According to new analysis from Pew Research center, "evangelical" doesn’t mean born-again anymore; it means Republican. Of course, evangelicals have embraced the Republican party since the late 1970s, but, per the analysis, more white Americans adopted the evangelical label between 2016 and 2020, years that include former President Donald Trump’s presidential campaigns and his time in the White House.
When it comes down to it, evangelical is more a political label than a religious one.
When it comes down to it, evangelical is more a political label than a religious one. People who embrace the label use it to signal that they’re against immigration, science and abortion and to signal a belief that discussions of racism in America are antithetical to their idea of America.
The Pew survey shows that Trump garnered even more support in 2020 from evangelicals than he did in 2016. Between 2016 and 2020, 16 percent of people who had not self identified as evangelical in 2016 identified that way by 2020. Interestingly enough, this 16 percent did not vote for Trump in 2016. In 2020, out of the 78 percent of white evangelical voters who voted for Trump, 18 percent of these were Trump converts — evangelicals who didn’t support him in 2016.
The Pew Survey isn’t the only evidence pointing to this hardening of American evangelicalism. A PRRI survey finds that while the majority of Americans place the blame of the insurrection on white supremacist groups, Trump, and conservative media platforms, conservatives like evangelicals do not believe those were the culprits. To the contrary, 57 percent of white evangelical Protestants believe liberal left-wing groups such as antifa were responsible for the Jan 6. riots, and 68 percent of white evangelicals surveyed believe Trump is a “true patriot.”
All of this points to the fact that evangelicalism is not a religious group exclusively, but a majority white religious group linked strongly to Trump, the Republican party and particular ideas about race, gender, morality and America.
In my book “White Evangelical Racism, the Politics of Morality in America,” I argue that evangelicalism is not only about a cultural whiteness, but it’s also about a political whiteness. White evangelicals support candidates who espouse both political and moral views that coalesce with theirs. Recent books by Robert P Jones, Kristin Kobes Du Mez, and Andrew Whitehead and Samuel L. Perry also note the roles of whiteness in religion, masculinity and nationalism for evangelicals.
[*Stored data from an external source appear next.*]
(** Failed fetches up to the third: the world that results. *)
Lemma get_status_loop_exhaust_world (k : nat) :
  forall (i n : nat) (w : World Handle) (h : Handle),
    (i + k = 3)%nat ->
    (0 < k <= n)%nat ->
    fetch_fails k (device w) = Some h ->
    get_status_loop (seq i n) w
    = (Raised msg_update,
       mkWorld h (cache w)
               (log_update_failed :: failed_fetch_turns k ++ trace w)).
Proof.
  induction k as [|k IH]; intros i n w h Hi Hn Hf; [lia|].
  destruct n as [|n]; [lia|]. simpl in Hf.
  destruct (dev_status (device w)) as [[v|e] h0] eqn:E; [discriminate|].
  rewrite <- cons_seq.
  destruct k as [|k].
  - assert (i = 2%nat) as -> by lia. simpl in Hf. injection Hf as <-.
    rewrite (get_status_loop_give_up _ _ _ _ E). reflexivity.
  - rewrite (get_status_loop_miss _ _ _ _ _ E).
    2: { apply Nat.eqb_neq. lia. }
    rewrite (IH (S i) n (after_failure h0 w) h); [| lia | lia | exact Hf].
    rewrite after_failure_trace. cbn [cache trace].
    change (failed_fetch_turns (S (S k)))
      with (failed_fetch_turn ++ failed_fetch_turns (S k)).
    rewrite app_assoc, failed_fetch_turns_comm. reflexivity.
Qed.

(** A handle either answers one of the first three fetches or fails
    all three. *)
Lemma fetch_outcomes (h : Handle) :
  (exists (k : nat) (h1 h2 : Handle) (b : pyval),
      (k < 3)%nat /\ fetch_fails k h = Some h1
      /\ dev_status h1 = (Returned b, h2))
  \/ (exists h3 : Handle, fetch_fails 3 h = Some h3).
Proof.
  destruct (dev_status h) as [[b0|e0] h0] eqn:E0.
  { left. exists 0%nat, h, h0, b0. repeat split; [lia | exact E0]. }
  destruct (dev_status h0) as [[b1|e1] h1] eqn:E1.
  { left. exists 1%nat, h0, h1, b1. simpl. rewrite E0.
    repeat split; [lia | exact E1]. }
  destruct (dev_status h1) as [[b2|e2] h2] eqn:E2.
  { left. exists 2%nat, h1, h2, b2. simpl. rewrite E0, E1.
    repeat split; [lia | exact E2]. }
  right. exists h2. simpl. rewrite E0, E1, E2. reflexivity.
Qed.

(** A refresh that is answered after [k < 3] failures. *)
Lemma status_hit_world (now after : Q) (w : World Handle) (k : nat)
      (h1 h2 : Handle) (b : pyval) :
  needs_refresh (cache w) now = true ->
  (k < 3)%nat ->
  fetch_fails k (device w) = Some h1 ->
  dev_status h1 = (Returned b, h2) ->
  status now after w
  = (Returned b,
     mkWorld h2 {| _cached_status := b; _cached_status_time := after |}
             (EvRelease :: EvFetch :: failed_fetch_turns k
                ++ EvSleep 0.5 :: EvAcquire :: trace w)).
Proof.
  intros Hn Hk Hf Hs. rewrite (status_refresh _ _ _ Hn). unfold __get_status.
  rewrite (get_status_loop_retry_world k 0 5
             (emit (EvSleep 0.5) (emit EvAcquire w)) h1 h2 b);
    [reflexivity | lia | lia | exact Hf | exact Hs].
Qed.

(** A refresh that meets three failures. *)
Lemma status_give_up_world (now after : Q) (w : World Handle) (h3 : Handle) :
  needs_refresh (cache w) now = true ->
  fetch_fails 3 (device w) = Some h3 ->
  status now after w
  = (Raised msg_update,
     mkWorld h3 (cache w)
             (EvRelease :: log_update_failed :: failed_fetch_turns 3
                ++ EvSleep 0.5 :: EvAcquire :: trace w)).
Proof.
  intros Hn Hf. rewrite (status_refresh _ _ _ Hn). unfold __get_status.
  rewrite (get_status_loop_exhaust_world 3 0 5
             (emit (EvSleep 0.5) (emit EvAcquire w)) h3);
    [reflexivity | lia | lia | exact Hf].
Qed.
While this may surprise evangelicals (including Baptist theologian Russell Moore) who have been defending their religious movement against Trumpism, the fact is, Trumpism and evangelicalism are complementary to one another.
Evangelicals are engaged in a political revival.
There are a lot of reasons one might attribute for more people calling themselves evangelical, but it certainly isn’t because of a great religious revival. Evangelicals are engaged in a political revival, steeped in racism, anti-immigrant sentiment, sexual morality and misplaced nostalgia.
Consider the things in 2021 that have contributed to this politicization: the Jan. 6 insurrection, the abortion ruling in Texas, the anti-vaccine movement, the anti-critical race theory movement, and anti-immigration sentiment arising around Afghan nationals and other groups. Any one of these would have driven evangelicals to political action, but now it is a virtual feeding frenzy for eager politicians and evangelical leaders hoping for money, power and status by embracing these sentiments and fears among their followers.
These surveys tell us the trajectory Republican politicians will use to stoke their evangelical base in 2022 and 2024 election cycles. Now that those who don’t know the theological beliefs of evangelicalism are identifying themselves as such, there should be no confusion about what evangelicalism really is in America: a full-fledged religious political movement whose allegiance is to the Republican party’s issues and to whiteness.